▶ **PROBLEM**
Keep to one stretch of the data below, the lines from the one with "(* ===== verification/Fs.v ===== *)" up to and including the one with "Record superblock := mkSb", and return that stretch exactly.

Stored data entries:
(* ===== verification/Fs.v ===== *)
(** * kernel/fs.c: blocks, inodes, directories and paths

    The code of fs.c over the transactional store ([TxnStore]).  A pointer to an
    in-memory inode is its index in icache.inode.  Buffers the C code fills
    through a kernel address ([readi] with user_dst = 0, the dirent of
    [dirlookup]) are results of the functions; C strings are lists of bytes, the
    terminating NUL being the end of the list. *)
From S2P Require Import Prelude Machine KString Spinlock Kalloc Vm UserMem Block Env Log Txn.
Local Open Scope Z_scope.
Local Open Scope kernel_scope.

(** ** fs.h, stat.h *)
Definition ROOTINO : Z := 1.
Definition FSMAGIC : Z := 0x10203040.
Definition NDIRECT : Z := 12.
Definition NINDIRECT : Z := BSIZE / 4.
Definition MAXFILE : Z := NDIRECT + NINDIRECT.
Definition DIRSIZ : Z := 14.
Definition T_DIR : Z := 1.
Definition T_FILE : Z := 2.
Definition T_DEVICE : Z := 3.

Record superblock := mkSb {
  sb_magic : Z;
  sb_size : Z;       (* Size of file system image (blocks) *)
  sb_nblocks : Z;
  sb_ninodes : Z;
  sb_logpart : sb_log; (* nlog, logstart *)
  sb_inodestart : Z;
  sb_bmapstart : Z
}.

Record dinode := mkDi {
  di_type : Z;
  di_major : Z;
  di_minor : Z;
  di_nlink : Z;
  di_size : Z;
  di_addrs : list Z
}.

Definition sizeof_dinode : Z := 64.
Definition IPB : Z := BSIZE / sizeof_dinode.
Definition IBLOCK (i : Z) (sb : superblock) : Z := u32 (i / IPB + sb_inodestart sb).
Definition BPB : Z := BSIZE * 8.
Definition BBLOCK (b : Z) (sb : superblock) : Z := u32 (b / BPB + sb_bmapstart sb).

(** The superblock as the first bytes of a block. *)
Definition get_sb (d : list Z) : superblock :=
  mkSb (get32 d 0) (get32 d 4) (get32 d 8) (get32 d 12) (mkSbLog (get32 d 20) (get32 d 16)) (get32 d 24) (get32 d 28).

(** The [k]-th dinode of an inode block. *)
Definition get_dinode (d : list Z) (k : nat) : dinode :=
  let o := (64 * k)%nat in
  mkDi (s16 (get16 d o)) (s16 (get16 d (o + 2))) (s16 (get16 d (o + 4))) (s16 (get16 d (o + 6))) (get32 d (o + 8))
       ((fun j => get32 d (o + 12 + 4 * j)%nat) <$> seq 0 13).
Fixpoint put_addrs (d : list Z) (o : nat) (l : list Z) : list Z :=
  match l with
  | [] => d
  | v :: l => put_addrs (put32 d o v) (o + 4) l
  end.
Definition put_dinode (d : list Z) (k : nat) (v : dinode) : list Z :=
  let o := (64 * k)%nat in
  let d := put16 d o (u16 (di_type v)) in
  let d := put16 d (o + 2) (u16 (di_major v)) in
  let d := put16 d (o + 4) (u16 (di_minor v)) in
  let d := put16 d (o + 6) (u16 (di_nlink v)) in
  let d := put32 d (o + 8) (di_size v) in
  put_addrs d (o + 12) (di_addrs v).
* * *
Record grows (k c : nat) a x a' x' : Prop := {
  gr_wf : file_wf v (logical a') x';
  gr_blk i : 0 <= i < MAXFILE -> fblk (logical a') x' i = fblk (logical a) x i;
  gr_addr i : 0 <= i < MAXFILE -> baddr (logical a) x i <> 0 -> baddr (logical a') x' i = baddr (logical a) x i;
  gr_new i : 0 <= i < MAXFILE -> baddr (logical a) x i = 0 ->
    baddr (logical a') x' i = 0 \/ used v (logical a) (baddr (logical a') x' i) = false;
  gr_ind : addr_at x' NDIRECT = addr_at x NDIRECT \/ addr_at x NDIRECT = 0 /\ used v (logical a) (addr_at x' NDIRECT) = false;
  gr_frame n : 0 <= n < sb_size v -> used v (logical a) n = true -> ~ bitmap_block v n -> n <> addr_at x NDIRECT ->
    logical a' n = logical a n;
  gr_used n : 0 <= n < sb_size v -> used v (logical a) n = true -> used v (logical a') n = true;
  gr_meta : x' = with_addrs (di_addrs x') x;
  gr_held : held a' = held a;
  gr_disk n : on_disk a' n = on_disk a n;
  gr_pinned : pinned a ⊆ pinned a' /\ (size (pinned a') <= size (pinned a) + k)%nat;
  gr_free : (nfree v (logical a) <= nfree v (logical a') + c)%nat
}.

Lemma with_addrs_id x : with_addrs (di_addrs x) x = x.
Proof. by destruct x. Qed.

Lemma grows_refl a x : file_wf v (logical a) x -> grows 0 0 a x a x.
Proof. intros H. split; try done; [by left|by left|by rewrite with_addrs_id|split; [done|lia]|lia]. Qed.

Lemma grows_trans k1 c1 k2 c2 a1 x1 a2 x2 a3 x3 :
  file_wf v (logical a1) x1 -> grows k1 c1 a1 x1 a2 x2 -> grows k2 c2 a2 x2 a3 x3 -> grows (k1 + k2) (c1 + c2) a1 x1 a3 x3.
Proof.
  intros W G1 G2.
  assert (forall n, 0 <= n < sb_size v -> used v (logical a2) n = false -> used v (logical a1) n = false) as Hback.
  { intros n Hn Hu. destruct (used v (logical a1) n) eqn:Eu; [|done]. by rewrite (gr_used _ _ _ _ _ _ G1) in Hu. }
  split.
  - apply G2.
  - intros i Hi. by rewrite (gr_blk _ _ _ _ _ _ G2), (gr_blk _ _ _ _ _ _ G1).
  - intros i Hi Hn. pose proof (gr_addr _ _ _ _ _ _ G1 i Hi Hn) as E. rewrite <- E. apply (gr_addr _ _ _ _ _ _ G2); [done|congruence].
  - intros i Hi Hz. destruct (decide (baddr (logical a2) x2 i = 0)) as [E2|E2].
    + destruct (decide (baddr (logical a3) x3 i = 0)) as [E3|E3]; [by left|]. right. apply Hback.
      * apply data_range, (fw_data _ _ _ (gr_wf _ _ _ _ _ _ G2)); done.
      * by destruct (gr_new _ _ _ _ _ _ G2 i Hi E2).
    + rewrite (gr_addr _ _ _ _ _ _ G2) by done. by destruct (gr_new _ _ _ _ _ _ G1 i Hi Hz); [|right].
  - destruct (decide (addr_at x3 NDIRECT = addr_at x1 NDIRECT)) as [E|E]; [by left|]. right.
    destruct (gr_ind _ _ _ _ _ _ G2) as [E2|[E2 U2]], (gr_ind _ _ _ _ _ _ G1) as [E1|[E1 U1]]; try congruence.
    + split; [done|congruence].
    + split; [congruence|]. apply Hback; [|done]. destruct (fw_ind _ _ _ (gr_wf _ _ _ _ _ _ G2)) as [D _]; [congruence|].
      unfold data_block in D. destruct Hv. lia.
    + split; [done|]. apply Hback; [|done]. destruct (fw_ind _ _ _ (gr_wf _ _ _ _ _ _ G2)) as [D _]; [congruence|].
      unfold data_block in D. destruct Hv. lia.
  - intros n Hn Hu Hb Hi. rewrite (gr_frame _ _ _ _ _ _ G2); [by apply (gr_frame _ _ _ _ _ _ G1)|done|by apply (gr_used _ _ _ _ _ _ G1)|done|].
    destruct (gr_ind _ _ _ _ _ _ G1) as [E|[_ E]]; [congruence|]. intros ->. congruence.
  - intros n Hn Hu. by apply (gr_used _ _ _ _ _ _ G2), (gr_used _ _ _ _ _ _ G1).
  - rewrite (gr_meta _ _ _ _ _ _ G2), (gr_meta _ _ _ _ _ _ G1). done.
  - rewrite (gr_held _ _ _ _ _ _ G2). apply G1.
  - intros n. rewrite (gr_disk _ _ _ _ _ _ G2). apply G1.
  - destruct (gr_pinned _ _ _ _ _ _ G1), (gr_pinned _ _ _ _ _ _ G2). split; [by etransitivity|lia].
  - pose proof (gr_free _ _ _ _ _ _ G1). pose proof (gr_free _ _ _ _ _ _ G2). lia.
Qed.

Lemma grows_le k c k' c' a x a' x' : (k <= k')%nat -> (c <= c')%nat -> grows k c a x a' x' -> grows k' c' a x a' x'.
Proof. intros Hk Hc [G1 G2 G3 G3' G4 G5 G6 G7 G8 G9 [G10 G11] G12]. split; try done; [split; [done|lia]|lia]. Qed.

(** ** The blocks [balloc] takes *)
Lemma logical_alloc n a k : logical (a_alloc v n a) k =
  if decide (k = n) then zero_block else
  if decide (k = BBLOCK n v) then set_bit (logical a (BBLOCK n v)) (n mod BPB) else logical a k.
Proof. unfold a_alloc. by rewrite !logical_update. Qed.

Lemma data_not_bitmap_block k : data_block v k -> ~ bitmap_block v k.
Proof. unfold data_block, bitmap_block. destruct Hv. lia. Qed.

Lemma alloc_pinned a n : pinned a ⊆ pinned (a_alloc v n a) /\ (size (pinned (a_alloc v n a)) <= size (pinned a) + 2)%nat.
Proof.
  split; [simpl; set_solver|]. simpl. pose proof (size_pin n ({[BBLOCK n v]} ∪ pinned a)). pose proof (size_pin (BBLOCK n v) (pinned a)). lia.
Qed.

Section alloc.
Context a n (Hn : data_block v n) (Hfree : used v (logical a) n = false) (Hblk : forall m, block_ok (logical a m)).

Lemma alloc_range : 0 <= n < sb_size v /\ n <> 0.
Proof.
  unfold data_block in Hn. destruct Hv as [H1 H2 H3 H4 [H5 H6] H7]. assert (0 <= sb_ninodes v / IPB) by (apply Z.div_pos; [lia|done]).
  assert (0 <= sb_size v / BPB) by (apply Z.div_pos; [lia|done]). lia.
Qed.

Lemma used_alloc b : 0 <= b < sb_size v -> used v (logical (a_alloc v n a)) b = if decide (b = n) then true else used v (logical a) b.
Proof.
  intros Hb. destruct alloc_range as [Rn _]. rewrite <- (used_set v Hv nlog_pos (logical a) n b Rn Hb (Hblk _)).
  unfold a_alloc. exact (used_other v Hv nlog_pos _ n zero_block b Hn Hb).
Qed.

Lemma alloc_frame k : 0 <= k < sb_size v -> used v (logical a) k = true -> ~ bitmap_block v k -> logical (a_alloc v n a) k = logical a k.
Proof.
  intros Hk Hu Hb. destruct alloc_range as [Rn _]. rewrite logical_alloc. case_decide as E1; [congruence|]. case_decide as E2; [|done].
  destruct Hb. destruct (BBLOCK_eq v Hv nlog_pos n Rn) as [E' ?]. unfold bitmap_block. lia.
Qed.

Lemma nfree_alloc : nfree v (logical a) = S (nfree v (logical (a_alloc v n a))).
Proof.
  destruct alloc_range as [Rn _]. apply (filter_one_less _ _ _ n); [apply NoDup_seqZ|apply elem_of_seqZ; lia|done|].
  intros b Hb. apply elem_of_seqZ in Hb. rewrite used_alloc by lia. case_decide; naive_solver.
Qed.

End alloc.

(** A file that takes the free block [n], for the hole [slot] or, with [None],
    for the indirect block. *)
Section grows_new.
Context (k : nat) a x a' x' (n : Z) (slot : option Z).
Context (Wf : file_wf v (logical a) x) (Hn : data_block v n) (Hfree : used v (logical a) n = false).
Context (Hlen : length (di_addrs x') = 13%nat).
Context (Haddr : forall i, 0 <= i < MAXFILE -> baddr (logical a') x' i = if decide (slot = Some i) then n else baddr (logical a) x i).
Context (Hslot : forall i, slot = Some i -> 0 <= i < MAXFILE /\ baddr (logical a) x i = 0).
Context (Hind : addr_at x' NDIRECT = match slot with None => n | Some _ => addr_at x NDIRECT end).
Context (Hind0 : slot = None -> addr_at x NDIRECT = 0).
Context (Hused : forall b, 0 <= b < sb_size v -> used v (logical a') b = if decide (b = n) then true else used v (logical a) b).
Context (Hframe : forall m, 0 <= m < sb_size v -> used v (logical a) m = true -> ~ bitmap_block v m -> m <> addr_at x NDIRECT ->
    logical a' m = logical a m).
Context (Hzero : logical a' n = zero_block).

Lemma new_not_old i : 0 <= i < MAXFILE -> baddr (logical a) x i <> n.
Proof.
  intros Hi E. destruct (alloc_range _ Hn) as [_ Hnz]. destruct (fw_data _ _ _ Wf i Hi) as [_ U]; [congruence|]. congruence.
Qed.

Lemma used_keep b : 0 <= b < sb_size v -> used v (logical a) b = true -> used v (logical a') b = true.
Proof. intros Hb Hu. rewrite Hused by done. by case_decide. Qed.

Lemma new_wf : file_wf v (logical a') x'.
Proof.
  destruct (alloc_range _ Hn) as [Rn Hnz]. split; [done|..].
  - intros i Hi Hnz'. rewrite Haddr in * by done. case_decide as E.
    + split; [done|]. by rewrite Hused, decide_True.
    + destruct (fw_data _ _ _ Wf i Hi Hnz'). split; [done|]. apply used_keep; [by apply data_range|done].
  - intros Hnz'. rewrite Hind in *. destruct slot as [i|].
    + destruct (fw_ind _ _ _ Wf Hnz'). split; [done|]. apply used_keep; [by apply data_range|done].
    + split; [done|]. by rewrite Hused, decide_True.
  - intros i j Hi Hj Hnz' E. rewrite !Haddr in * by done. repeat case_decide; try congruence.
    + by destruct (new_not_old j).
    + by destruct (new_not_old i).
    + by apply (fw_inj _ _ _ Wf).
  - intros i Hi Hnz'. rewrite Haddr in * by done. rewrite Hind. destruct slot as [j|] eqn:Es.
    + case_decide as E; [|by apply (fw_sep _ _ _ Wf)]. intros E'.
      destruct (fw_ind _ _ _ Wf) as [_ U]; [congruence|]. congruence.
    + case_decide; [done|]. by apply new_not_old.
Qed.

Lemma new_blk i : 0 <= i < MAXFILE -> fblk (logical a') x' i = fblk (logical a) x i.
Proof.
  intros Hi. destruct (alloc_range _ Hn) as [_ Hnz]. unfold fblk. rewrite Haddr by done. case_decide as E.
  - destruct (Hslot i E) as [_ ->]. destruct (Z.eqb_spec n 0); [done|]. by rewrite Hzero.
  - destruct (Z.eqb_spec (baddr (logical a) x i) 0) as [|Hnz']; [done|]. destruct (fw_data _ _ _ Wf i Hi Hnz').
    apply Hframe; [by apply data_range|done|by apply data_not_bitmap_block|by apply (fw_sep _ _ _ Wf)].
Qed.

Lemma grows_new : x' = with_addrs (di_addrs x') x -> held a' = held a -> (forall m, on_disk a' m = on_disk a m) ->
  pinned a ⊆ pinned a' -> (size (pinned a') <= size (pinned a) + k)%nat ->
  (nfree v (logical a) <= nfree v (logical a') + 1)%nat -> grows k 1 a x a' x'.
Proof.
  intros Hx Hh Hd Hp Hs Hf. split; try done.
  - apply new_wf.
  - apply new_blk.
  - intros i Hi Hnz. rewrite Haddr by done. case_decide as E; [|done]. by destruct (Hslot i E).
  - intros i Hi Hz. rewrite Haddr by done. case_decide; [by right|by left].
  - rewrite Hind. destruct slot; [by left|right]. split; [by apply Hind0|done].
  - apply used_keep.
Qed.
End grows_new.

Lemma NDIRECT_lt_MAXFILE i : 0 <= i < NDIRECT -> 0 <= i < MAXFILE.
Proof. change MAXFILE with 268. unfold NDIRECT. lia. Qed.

▶ **SOLVED PROBLEM**
(* ===== verification/Fs.v ===== *)
(** * kernel/fs.c: blocks, inodes, directories and paths

    The code of fs.c over the transactional store ([TxnStore]).  A pointer to an
    in-memory inode is its index in icache.inode.  Buffers the C code fills
    through a kernel address ([readi] with user_dst = 0, the dirent of
    [dirlookup]) are results of the functions; C strings are lists of bytes, the
    terminating NUL being the end of the list. *)
From S2P Require Import Prelude Machine KString Spinlock Kalloc Vm UserMem Block Env Log Txn.
Local Open Scope Z_scope.
Local Open Scope kernel_scope.

(** ** fs.h, stat.h *)
Definition ROOTINO : Z := 1.
Definition FSMAGIC : Z := 0x10203040.
Definition NDIRECT : Z := 12.
Definition NINDIRECT : Z := BSIZE / 4.
Definition MAXFILE : Z := NDIRECT + NINDIRECT.
Definition DIRSIZ : Z := 14.
Definition T_DIR : Z := 1.
Definition T_FILE : Z := 2.
Definition T_DEVICE : Z := 3.

Record superblock := mkSb {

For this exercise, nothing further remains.